Exactly reproduce the lines from the top of the entries below through the line containing "- rewrite dispatch_one. reflexivity.", with both ends included.

☆ ☆ ☆ ☆

Lemma dispatch_cons (ev : Event) (ty : string) (f : Listener)
    (rest : list (string * Listener)) (w : World) :
  dispatch ((ty, f) :: rest) ev w =
  dispatch rest ev (if ty =? event_type ev
                    then world_of (call_listener f ev w) else w).
Proof.
  change ((ty, f) :: rest) with ([(ty, f)] ++ rest). rewrite dispatch_app.
  destruct (String.eqb_spec ty (event_type ev)) as [-> | Hne].
  - rewrite dispatch_one. reflexivity.
  - rewrite (dispatch_skip ev [(ty, f)] w); [reflexivity | ].
    intros g. rewrite list_elem_of_singleton. congruence.
Qed.

Lemma dispatch_mirror (ev : Event) (ls : list (string * Listener)) :
  forall w,
    delivering ev w ->
    mirrors_system w \/
      (event_type ev = "change" /\ ("change", L_handleSystemThemeChange) ∈ ls) ->
    mirrors_system (world_of (dispatch ls ev w)).
Proof.
  induction ls as [ | [ty f] rest IH]; intros w Hdel Hcase.
  - destruct Hcase as [Hmir | [_ Hin]]; [exact Hmir | ].
    apply not_elem_of_nil in Hin. contradiction.
  - rewrite dispatch_cons.
    destruct (call_listener_mirror f ev w Hdel) as (Hdel' & Hkeep & Hset).
    destruct (String.eqb_spec ty (event_type ev)) as [-> | Hne].
    + apply IH; [exact Hdel' | ].
      destruct Hcase as [Hmir | [Hchange Hin]]; [left; apply Hkeep, Hmir | ].
      apply elem_of_cons in Hin as [Heq | Hin]; [ | right; auto].
      left. injection Heq as _ <-. apply Hset; [reflexivity | exact Hchange].
    + apply IH; [exact Hdel | ].
      destruct Hcase as [Hmir | [Hchange Hin]]; [left; exact Hmir | ].
      apply elem_of_cons in Hin as [Heq | Hin]; [ | right; auto].
      injection Heq as Hty _. congruence.
Qed.

Lemma reachable_mirrors (w : World) : reachable w -> mirrors_system w.
Proof.
  induction 1 as [env | w a Hreach IH].
  - rewrite script_run. apply mirrors_initialised. intros _ Hsw. discriminate Hsw.
  - pose proof (reachable_subscribed w Hreach) as Hsub.
    destruct a; cbn [perform].
    + erewrite bind_Ok by reflexivity.
      destruct (readyState (page w)); try exact IH.
      step. step. apply dispatch_mirror; [exact I | left; exact IH].
    + erewrite bind_Ok by reflexivity.
      destruct (matchMedia w) as [mq | ] eqn:Hmq; [ | exact IH].
      step. apply dispatch_mirror.
      * intros mq' Hmq'. injection Hmq' as <-. reflexivity.
      * destruct (truthy (themeSwitcher (vars w))) eqn:Hsw;
          [destruct (truthy (themeIcon (vars w))) eqn:Hic | ].
        -- right. split; [reflexivity | apply (Hsub Hsw Hic mq Hmq)].
        -- left. intros _ Hic'. cbn in Hic'. congruence.
        -- left. intros Hsw'. cbn in Hsw'. congruence.
    + step. step. apply dispatch_mirror; [exact I | left; exact IH].
    + step. step. apply dispatch_mirror; [exact I | left; exact IH].
    + rewrite toggleTheme_run. cbn [world_of].
      destruct (toggled_frame w) as (Hspd & Hsw & Hic & Hm).
      intros Hsw' Hic' mq Hmq. rewrite Hsw in Hsw'. rewrite Hic in Hic'.
      rewrite Hm in Hmq. rewrite Hspd. apply (IH Hsw' Hic' mq Hmq).
    + exact IH.
    + exact IH.
Qed.

(** X11. In every reachable state in which the script holds both elements
    and the host has a media query: the handler of its change event is
    subscribed, [systemPrefersDark] equals what the media query reports, and
    in AUTO the body carries manual-dark exactly if the media query reports
    dark. *)
Theorem reachable_mirrors_system_preference (w : World) (mq : MediaQueryList) :
  reachable w ->
  truthy (themeSwitcher (vars w)) = true ->
  truthy (themeIcon (vars w)) = true ->
  matchMedia w = Some mq ->
  ("change", L_handleSystemThemeChange) ∈ mq_listeners mq /\
  systemPrefersDark (vars w) = matches mq /\
  (currentTheme (vars w) = THEMES.AUTO ->
   (BODY_CLASS_DARK ∈ body_classes (page w) <-> matches mq = true)).
Proof.
  intros Hreach Hsw Hic Hmq.
  pose proof (reachable_mirrors w Hreach Hsw Hic mq Hmq) as Hspd.
  split; [apply (reachable_subscribed w Hreach Hsw Hic mq Hmq) | ].
  split; [exact Hspd | ].
  intros Hauto.
  destruct (reachable_in_step w Hreach Spec.AUTO Hauto Hsw Hic) as (Hbody & _).
  rewrite (Hbody BODY_CLASS_DARK) by (apply theme_class_cases; auto).
  rewrite Hspd. destruct (matches mq); cbn; split; intros H;
    reflexivity || discriminate H.
Qed.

☆ ☆ ☆ ☆

> Solution to this exercise
Lemma dispatch_cons (ev : Event) (ty : string) (f : Listener)
    (rest : list (string * Listener)) (w : World) :
  dispatch ((ty, f) :: rest) ev w =
  dispatch rest ev (if ty =? event_type ev
                    then world_of (call_listener f ev w) else w).
Proof.
  change ((ty, f) :: rest) with ([(ty, f)] ++ rest). rewrite dispatch_app.
  destruct (String.eqb_spec ty (event_type ev)) as [-> | Hne].
  - rewrite dispatch_one. reflexivity.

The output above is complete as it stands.